→ Problem to solve: For each line in the data that includes "valueName", make a copy.

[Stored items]
━━━━━━━━━━━━━━━━
(** * WinReg: the registry value codec, the RegValue variant and the RegKey handle

    A shallow embedding of [WinReg.hpp] and [WinReg.cpp].  The C++ code is a
    layer over the Win32 registry calls; the embedding keeps the wrappers as
    they are written and runs them against a small reference model of the
    calls they make ([RegQueryValueEx], [RegSetValueEx], [RegCloseKey],
    [ExpandEnvironmentStrings]).

    Conventions.
    - [DWORD], [wchar_t], [BYTE] and [size_t] values are integers in [Z]; the
      wrap-around of unsigned arithmetic is written out ([to_DWORD],
      [to_size_t]).
    - A pointer handed to the platform is modelled by the bytes that are
      addressable from it.
    - The embedding is of the release configuration: [GD_WINREG_ASSERT] is
      [_ASSERTE], which expands to nothing unless [_DEBUG] is defined, and
      [GD_WINREG_VERIFY] evaluates its expression and drops the result.
    - The result of a call is an [outcome]: a value, a C++ exception, or a
      [fault] when the call leaves the contract of the container or of the
      memory it touches (behaviour the language leaves undefined). *)

From Stdlib Require Import ZArith List Lia String Bool.
From stdpp Require Import base option list gmap.

Local Open Scope Z_scope.

(** ** Integers of the platform *)

(** Whether [_WIN64] is defined: it selects the width of [size_t] and the body
    of [SafeSizeToDwordCast]. *)
Inductive Build : Set := Build32 | Build64.

Definition DWORD_MAX : Z := 4294967295.

Definition SIZE_MAX (b : Build) : Z :=
  match b with
  | Build32 => 4294967295
  | Build64 => 18446744073709551615
  end.

Definition to_DWORD (n : Z) : Z := n mod (DWORD_MAX + 1).
Definition to_size_t (b : Build) (n : Z) : Z := n mod (SIZE_MAX b + 1).

Definition size_add (b : Build) (x y : Z) : Z := to_size_t b (x + y).
Definition size_mul (b : Build) (x y : Z) : Z := to_size_t b (x * y).

(** [sizeof(wchar_t)] and [sizeof(DWORD)] on Windows. *)
Definition sizeof_wchar_t : Z := 2.
Definition sizeof_DWORD : Z := 4.

Definition is_DWORD (n : Z) : Prop := 0 <= n <= DWORD_MAX.
Definition is_wchar (c : Z) : Prop := 0 <= c < 65536.

(** [std::wstring] as its sequence of code units, [std::vector<BYTE>] as its
    bytes. *)
Definition wstring : Type := list Z.
Definition zlen {A} (l : list A) : Z := Z.of_nat (length l).

(** ** Outcomes *)

Inductive exn : Type :=
| RegException (msg : string) (errorCode : Z)
| invalid_argument (msg : string)
| overflow_error (msg : string).

Inductive fault : Type :=
| subscript_out_of_range (pos sz : Z)
| read_out_of_bounds (pos sz : Z)
| write_out_of_bounds (pos sz : Z).

Inductive outcome (A : Type) : Type :=
| Ok (a : A)
| Throw (e : exn)
| Undefined (f : fault)
| NoFuel.

Arguments Ok {A} a.
Arguments Throw {A} e.
Arguments Undefined {A} f.
Arguments NoFuel {A}.

Definition obind {A B} (x : outcome A) (k : A -> outcome B) : outcome B :=
  match x with
  | Ok a => k a
  | Throw e => Throw e
  | Undefined f => Undefined f
  | NoFuel => NoFuel
  end.

(** ** Memory seen as bytes *)

(** [reinterpret_cast<BYTE*>] of wide-character storage: two bytes per unit,
    low byte first. *)
Definition wchar_bytes (c : Z) : list Z := [c mod 256; (c / 256) mod 256].

Definition bytes_of_wchars (l : list Z) : list Z := flat_map wchar_bytes l.

Fixpoint wchars_of_bytes (l : list Z) : list Z :=
  match l with
  | lo :: hi :: r => (lo + 256 * hi) :: wchars_of_bytes r
  | _ => []
  end.

Definition dword_bytes (d : Z) : list Z :=
  [d mod 256; (d / 256) mod 256; (d / 65536) mod 256; (d / 16777216) mod 256].

Definition dword_of_bytes (l : list Z) : Z :=
  match l with
  | b0 :: b1 :: b2 :: b3 :: _ => b0 + 256 * b1 + 65536 * b2 + 16777216 * b3
  | _ => 0
  end.

(** Writing [data] at the start of the region [mem]. *)
Definition poke (mem data : list Z) : list Z :=
  data ++ drop (length data) mem.

(** [std::basic_string::resize] and [std::vector::resize] with value
    initialisation: truncate, or pad with zero units. *)
Definition resize (n : Z) (l : list Z) : list Z :=
  take (Z.to_nat n) l ++ replicate (Z.to_nat n - length l)%nat 0.

(** [str[pos]] on a [std::wstring]: defined for [pos <= size()], where
    [str[size()]] is the terminator. *)
Definition wstring_at (str : wstring) (pos : Z) : outcome Z :=
  if (0 <=? pos) && (pos <=? zlen str)
  then Ok (nth (Z.to_nat pos) str 0)
  else Undefined (subscript_out_of_range pos (zlen str)).

(** The storage behind [&str[0]] / [str.c_str()]: the units and the
    terminator. *)
Definition wstring_storage (str : wstring) : list Z := str ++ [0].

(** [&v[0]] on a [std::vector]: [operator[]] requires [pos < size()]. *)
Definition vector_front_addr (v : list Z) : outcome (list Z) :=
  match v with
  | [] => Undefined (subscript_out_of_range 0 0)
  | _ => Ok v
  end.

(** [*p] where [p] points [pos] units into [mem]. *)
Definition read_at (mem : list Z) (pos : nat) : outcome Z :=
  match mem !! pos with
  | Some c => Ok c
  | None => Undefined (read_out_of_bounds (Z.of_nat pos) (zlen mem))
  end.

(** [*p = c]. *)
Definition write_at (mem : list Z) (pos : nat) (c : Z) : outcome (list Z) :=
  if decide (pos < length mem)%nat
  then Ok (<[pos := c]> mem)
  else Undefined (write_out_of_bounds (Z.of_nat pos) (zlen mem)).

(** [wmemcpy(mem + pos, src, count)] with [src] holding exactly the [count]
    units copied. *)
Definition wmemcpy (mem : list Z) (pos : nat) (src : list Z) : outcome (list Z) :=
  if decide (pos + length src <= length mem)%nat
  then Ok (take pos mem ++ src ++ drop (pos + length src) mem)
  else Undefined (write_out_of_bounds (Z.of_nat (pos + length src)) (zlen mem)).

(** [wcslen(p)] where [p] points [pos] units into [mem]: the number of units
    before the first zero unit; a scan that reaches the end of the region
    reads past it. *)
Fixpoint wcslen_scan (rest : list Z) : option nat :=
  match rest with
  | [] => None
  | c :: r => if c =? 0 then Some 0%nat else S <$> wcslen_scan r
  end.

Definition wcslen (mem : list Z) (pos : nat) : outcome nat :=
  match wcslen_scan (drop pos mem) with
  | Some n => Ok n
  | None => Undefined (read_out_of_bounds (Z.of_nat (pos `max` length mem)) (zlen mem))
  end.

(** ** The platform calls

    A reference model of the store primitives the wrappers call, after the
    documentation of the Windows API; the repository includes [Windows.h] and
    defines none of this.  A registry value is a type tag and raw bytes under
    a (key handle, value name) pair; a call on a handle that is not open
    reports [ERROR_INVALID_HANDLE]. *)

Definition HKEY : Type := Z.
Definition nullptr : HKEY := 0.

(** Constants of the Windows SDK headers [winerror.h] and [winnt.h], with the
    values they have there. *)
Definition ERROR_SUCCESS : Z := 0.
Definition ERROR_FILE_NOT_FOUND : Z := 2.
Definition ERROR_INVALID_HANDLE : Z := 6.
Definition ERROR_MORE_DATA : Z := 234.

Definition REG_NONE : Z := 0.
Definition REG_SZ : Z := 1.
Definition REG_EXPAND_SZ : Z := 2.
Definition REG_BINARY : Z := 3.
Definition REG_DWORD : Z := 4.
Definition REG_MULTI_SZ : Z := 7.

Record RegEntry : Type := mkEntry { entry_type : Z; entry_data : list Z }.

(** What crosses the boundary; [lpData] records whether a data buffer was
    passed, [data] the bytes handed to the store. *)
Inductive ApiCall : Type :=
| CallRegQueryValueEx (hKey : HKEY) (valueName : wstring) (lpData : bool) (cbData : Z)
| CallRegSetValueEx (hKey : HKEY) (valueName : wstring) (type : Z) (data : list Z)
| CallRegCloseKey (hKey : HKEY).

(** The store as the wrapper sees it through the handles it is given: an
    entry is found under the handle it was written through and its name.
    A handle stands for the key it was opened on; two handles opened on one
    key are not modelled, so what is stated about entries is stated for one
    handle at a time. *)
Record World : Type := mkWorld {
  registry : gmap (HKEY * wstring) RegEntry;
  open_keys : gset HKEY;
  heap : gmap nat HKEY;       (* the [m_hKey] field of each live RegKey object *)
  calls : list ApiCall        (* platform calls made so far, oldest first *)
}.

Definition M (A : Type) : Type := World -> outcome A * World.

Definition ret {A} (a : A) : M A := fun w => (Ok a, w).
Definition throw {A} (e : exn) : M A := fun w => (Throw e, w).
Definition lift {A} (x : outcome A) : M A := fun w => (x, w).

Definition bind {A B} (m : M A) (k : A -> M B) : M B :=
  fun w =>
    match m w with
    | (Ok a, w') => k a w'
    | (Throw e, w') => (Throw e, w')
    | (Undefined f, w') => (Undefined f, w')
    | (NoFuel, w') => (NoFuel, w')
    end.

Declare Scope m_scope.
Delimit Scope m_scope with M.
Notation "x <- c ;; k" := (bind c (fun x => k))
  (at level 100, c at next level, right associativity) : m_scope.
Notation "c ;;; k" := (bind c (fun _ => k))
  (at level 100, right associativity) : m_scope.

Definition logged (c : ApiCall) (w : World) : World :=
  mkWorld (registry w) (open_keys w) (heap w) (calls w ++ [c]).

Definition log (c : ApiCall) : M unit := fun w => (Ok tt, logged c w).

Definition get_world : M World := fun w => (Ok w, w).

Definition set_registry (r : gmap (HKEY * wstring) RegEntry) : M unit :=
  fun w => (Ok tt, mkWorld r (open_keys w) (heap w) (calls w)).

Definition set_open_keys (s : gset HKEY) : M unit :=
  fun w => (Ok tt, mkWorld (registry w) s (heap w) (calls w)).

Definition set_heap (h : gmap nat HKEY) : M unit :=
  fun w => (Ok tt, mkWorld (registry w) (open_keys w) h (calls w)).

Module Win32.

Local Open Scope M.

(** The results of [RegQueryValueEx]: the status, [*lpType], the caller's
    buffer after the call and [*lpcbData]. *)
Record QueryResult : Type := mkQuery {
  q_status : Z; q_type : Z; q_buffer : list Z; q_size : Z
}.
Fixpoint _processDeclaration (p : Program) (fuel : nat) (astDeclaration : AstDeclaration)
    (exportedName : option string) (parentApiItem : ApiItem) (g : Generator)
    : Outcome (ApiItem * Generator) :=
  if isPrivate astDeclaration then Done (parentApiItem, g)   (* trim out private declarations *)
  else
    '(a, c) ← fetchApiItemMetadata p fuel (declId astDeclaration) (_collector g);
    let g := mkGenerator c (_cachedOverloadIndexesByDeclaration g) in
    match a ≫= (fun a => metadataObjects c !! a) with
    | None => Throw TypeError
    | Some apiItemMetadata =>
        let releaseTag := effectiveReleaseTag apiItemMetadata in
        if trimmedTag releaseTag
        then Done (parentApiItem, g)   (* trim out "@internal" or "@alpha" *)
        else
          match apiItemKindOf (declaration_kind astDeclaration) with
          | None => Done (parentApiItem, g)   (* ignore unknown types *)
          | Some kind =>
              '(found, parentApiItem, g) ←
                _processApiItem p fuel kind astDeclaration exportedName parentApiItem g;
              if processesChildren kind then
                match found with
                | Some (index, apiItem) =>
                    (* _processChildDeclarations *)
                    '(apiItem, g) ←
                      forEach (fun (st : ApiItem * Generator) childDeclaration =>
                                 _processDeclaration p fuel childDeclaration None
                                   (fst st) (snd st))
                        (children astDeclaration) (apiItem, g);
                    Done (setMember index apiItem parentApiItem, g)
                | None => Done (parentApiItem, g)
                end
              else Done (parentApiItem, g)
          end
    end.

(** [_processAstModule]; [processAstEntity] is [this._processAstEntity], and
    [moduleSymbolName] is [astModule.moduleSymbol.name] ([AstModule] is not
    part of the sources at hand). *)
Definition _processAstModule
    (processAstEntity : EntityId -> option string -> ApiItem -> Generator
                        -> Outcome (ApiItem * Generator))
    (moduleSymbolName : string) (exportedLocalEntities : list (string * EntityId))
    (exportedName : option string) (parentApiItem : ApiItem) (g : Generator)
    : Outcome (ApiItem * Generator) :=
  let name :=
    match exportedName with
    | Some n => if truthy exportedName then n else moduleSymbolName
    | None => moduleSymbolName
    end in
  let containerKey := mkContainerKey ApiNamespace (Some name) None None in
  let '(index, apiNamespace, parentApiItem) :=
    match tryGetMemberByKey containerKey parentApiItem with
    | Some (index, apiNamespace) => (index, apiNamespace, parentApiItem)
    | None =>
        let apiNamespace := mkApiItem containerKey ReleaseTag.None None [] [] in
        (length (members parentApiItem), apiNamespace, addMember apiNamespace parentApiItem)
    end in
  '(apiNamespace, g) ←
    forEach (fun (st : ApiItem * Generator) (ex : string * EntityId) =>
               processAstEntity (snd ex) (Some (fst ex)) (fst st) (snd st))
      exportedLocalEntities (apiNamespace, g);
  Done (setMember index apiNamespace parentApiItem, g).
━━━━━━━━━━━━━━━━
→ Solution below:
| CallRegQueryValueEx (hKey : HKEY) (valueName : wstring) (lpData : bool) (cbData : Z)
| CallRegSetValueEx (hKey : HKEY) (valueName : wstring) (type : Z) (data : list Z)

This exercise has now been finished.